** Opening Source material block **

(** X19: a block number is read off the leading digits of the text:
    white space before them and whatever follows them, from the first
    character that is not a digit on, is ignored.  The text is accepted with
    the number the digits denote, unless that number is above
    [MAX_SAFE_INTEGER]. *)
Theorem block_number_reads_leading_digits (w ds rest : string) :
  allWhite w = true ->
  allDigits ds = true -> ds <> "" ->
  noDigitAhead rest = true ->
  validateBlockNumber (w ++ ds ++ rest) =
  if (decimal ds 0 >? MAX_SAFE_INTEGER)%Z
  then Invalid "Block number is too large"
  else Valid (decimal ds 0).
Proof.
  intros Hw Hd Hne Hr.
  destruct ds as [| c ds]; [congruence |].
  pose proof Hd as Hd0.
  cbn [allDigits] in Hd. apply andb_true_iff in Hd. destruct Hd as [Hc Hd].
  apply bool_decide_eq_true in Hc.
  assert (Hcw : isWhite c = false) by (apply digit_not_white, Hc).
  unfold validateBlockNumber.
  assert (Htr : truthy (w ++ String c ds ++ rest) = true).
  { destruct w; [reflexivity | reflexivity]. }
  rewrite Htr. cbn [negb].
  assert (Htrim : exists rest',
            trim (w ++ String c ds ++ rest) = String c ds ++ rest' /\
            noDigitAhead rest' = true).
  { unfold trim. rewrite trimStart_white by assumption.
    rewrite append_cons. cbn [trimStart]. rewrite Hcw.
    rewrite trimEnd_cons by assumption.
    assert (Hds : forall u, allDigits u = true ->
              trimEnd (u ++ rest) = u ++ trimEnd rest).
    { induction u as [| b u IHu]; intros Hu; [reflexivity |].
      cbn [allDigits] in Hu. apply andb_true_iff in Hu. destruct Hu as [Hb Hu].
      apply bool_decide_eq_true in Hb. rewrite append_cons.
      rewrite trimEnd_cons by (apply digit_not_white, Hb).
      rewrite IHu by assumption. reflexivity. }
    rewrite Hds by assumption. exists (trimEnd rest). split; [reflexivity |].
    destruct rest as [| b r]; [reflexivity |].
    destruct (trimEnd_head b r) as [-> | [r' ->]]; [reflexivity | exact Hr]. }
  destruct Htrim as [rest' [-> Hr']].
  rewrite append_cons, parseInt_digit by assumption.
  rewrite <- append_cons, digits_prefix by (auto; left; discriminate).
  pose proof (decimal_nonneg (String c ds) 0 Hd0 (Z.le_refl 0)) as Hpos.
  destruct (Z.ltb_spec (decimal (String c ds) 0) 0); [lia | reflexivity].
Qed.

Lemma block_number_reads_leading_digits_witness :
  validateBlockNumber " 12abc" = Valid 12%Z.
Proof.
  apply (block_number_reads_leading_digits " " "12" "abc"); try reflexivity.
  discriminate.
Defined.

Lemma isHex_nameChar (c : ascii) : isHex c = true -> nameChar c = true.
Proof.
  destruct c as [[] [] [] [] [] [] [] []]; intros H; try reflexivity;
    discriminate.
Qed.

Lemma allHex_cssName (s : string) : allHex s = true -> cssName s = true.
Proof.
  induction s as [| c s IH]; [reflexivity |]. cbn [allHex cssName].
  rewrite !andb_true_iff. intros [Hc Hs].
  split; [apply isHex_nameChar, Hc | apply IH, Hs].
Qed.

Lemma hexPattern_cssName (s : string) : hexPattern s = true -> cssName s = true.
Proof.
  unfold hexPattern.
  destruct s as [| c0 s]; [discriminate |].
  destruct s as [| c1 s];
    [destruct c0 as [[] [] [] [] [] [] [] []]; discriminate |].
  destruct c0 as [[] [] [] [] [] [] [] []]; try discriminate.
  destruct c1 as [[] [] [] [] [] [] [] []]; try discriminate.
  rewrite andb_true_iff. intros [Hh _].
  change (cssName (String "0" (String "x" s))) with (cssName s).
  apply allHex_cssName, Hh.
Qed.

Lemma nameChar_not_white (c : ascii) : nameChar c = true -> isWhite c = false.
Proof.
  destruct c as [[] [] [] [] [] [] [] []]; intros H; try reflexivity;
    discriminate.
Qed.

Lemma trim_cssName (s : string) : cssName s = true -> trim s = s.
Proof.
  intros Hs. unfold trim.
  assert (H1 : trimStart s = s).
  { destruct s as [| c s]; [reflexivity |]. cbn [cssName] in Hs.
    apply andb_true_iff in Hs. destruct Hs as [Hc _].
    cbn [trimStart]. rewrite (nameChar_not_white c Hc). reflexivity. }
  rewrite H1. induction s as [| c s IH]; [reflexivity |].
  cbn [cssName] in Hs. apply andb_true_iff in Hs. destruct Hs as [Hc Hs].
  rewrite trimEnd_cons by (apply nameChar_not_white, Hc).
  rewrite IH; [reflexivity | assumption |].
  destruct s as [| b s]; [reflexivity |]. cbn [cssName] in Hs.
  apply andb_true_iff in Hs. destruct Hs as [Hb _].
  cbn [trimStart]. rewrite (nameChar_not_white b Hb). reflexivity.
Qed.
(** * Smart AI load balancer: model assignment, scoring and dispatch

    A shallow embedding of [model_manager.py], [performance_evaluator.py]
    and [smart_load_balancer_server.py], followed by the properties of the
    assignment engine, the performance evaluator and the dispatch engine.

    Conventions of the embedding:
    - Python [int] is [Z]; lengths and indices of lists are [nat].
    - Python [float] is [Q]: every finite float is a rational, comparisons
      on finite floats are exact, and the bounds proved below are bounds the
      (monotone) float rounding preserves.  NaN and infinities are outside
      the model.
    - Python [str] is [string] (ASCII).
    - A Python [dict] is an association list in insertion order with unique
      keys maintained by [dict_set].
    - Code that can raise returns a [result]; [try/except] is a match on it. *)

From Stdlib Require Import List ZArith QArith Qround String Ascii Bool Arith.
From Stdlib Require Import Lia Lqa Permutation Sorted DecimalString.
From Stdlib Require Import DecimalPos DecimalZ.
Import ListNotations.

Local Close Scope Q_scope.
Local Open Scope string_scope.
Local Open Scope list_scope.
Local Open Scope nat_scope.

(* ================================================================== *)
(** * Part I: the embedding                                            *)
(* ================================================================== *)

(** ** Python built-ins used by the sources *)
Module Py.

(** Exceptions the modelled code can raise. *)
Inductive exn : Type :=
| IndexError (msg : string)
| AttributeError (msg : string)
| TypeError (msg : string)
| RpcError (msg : string).

Definition str_of_exn (e : exn) : string :=
  match e with
  | IndexError m | AttributeError m | TypeError m | RpcError m => m
  end.

Inductive result (A : Type) : Type :=
| Ok (a : A)
| Raise (e : exn).
Arguments Ok {A} a.
Arguments Raise {A} e.

Definition bind {A B : Type} (r : result A) (k : A -> result B) : result B :=
  match r with
  | Ok a => k a
  | Raise e => Raise e
  end.

Section Dict.
Context {V : Type}.

Definition dict := list (string * V).

Fixpoint dict_get (d : dict) (k : string) : option V :=
  match d with
  | [] => None
  | (k', v) :: r => if String.eqb k' k then Some v else dict_get r k
  end.

(** [d[k] = v]: an existing key keeps its position, a new key goes last. *)
Fixpoint dict_set (d : dict) (k : string) (v : V) : dict :=
  match d with
  | [] => [(k, v)]
  | (k', v') :: r =>
      if String.eqb k' k then (k', v) :: r else (k', v') :: dict_set r k v
  end.

Definition dict_keys (d : dict) : list string := map fst d.

(** [k in d] *)
Definition dict_mem (k : string) (d : dict) : bool :=
  existsb (String.eqb k) (dict_keys d).
End Dict.
Arguments dict V : clear implicits.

** Closing Source material block **

## Task description:
Your task is to copy each line of the data above that holds "induction".

## The completed task:
    { induction u as [| b u IHu]; intros Hu; [reflexivity |].
  induction s as [| c s IH]; [reflexivity |]. cbn [allHex cssName].
  rewrite H1. induction s as [| c s IH]; [reflexivity |].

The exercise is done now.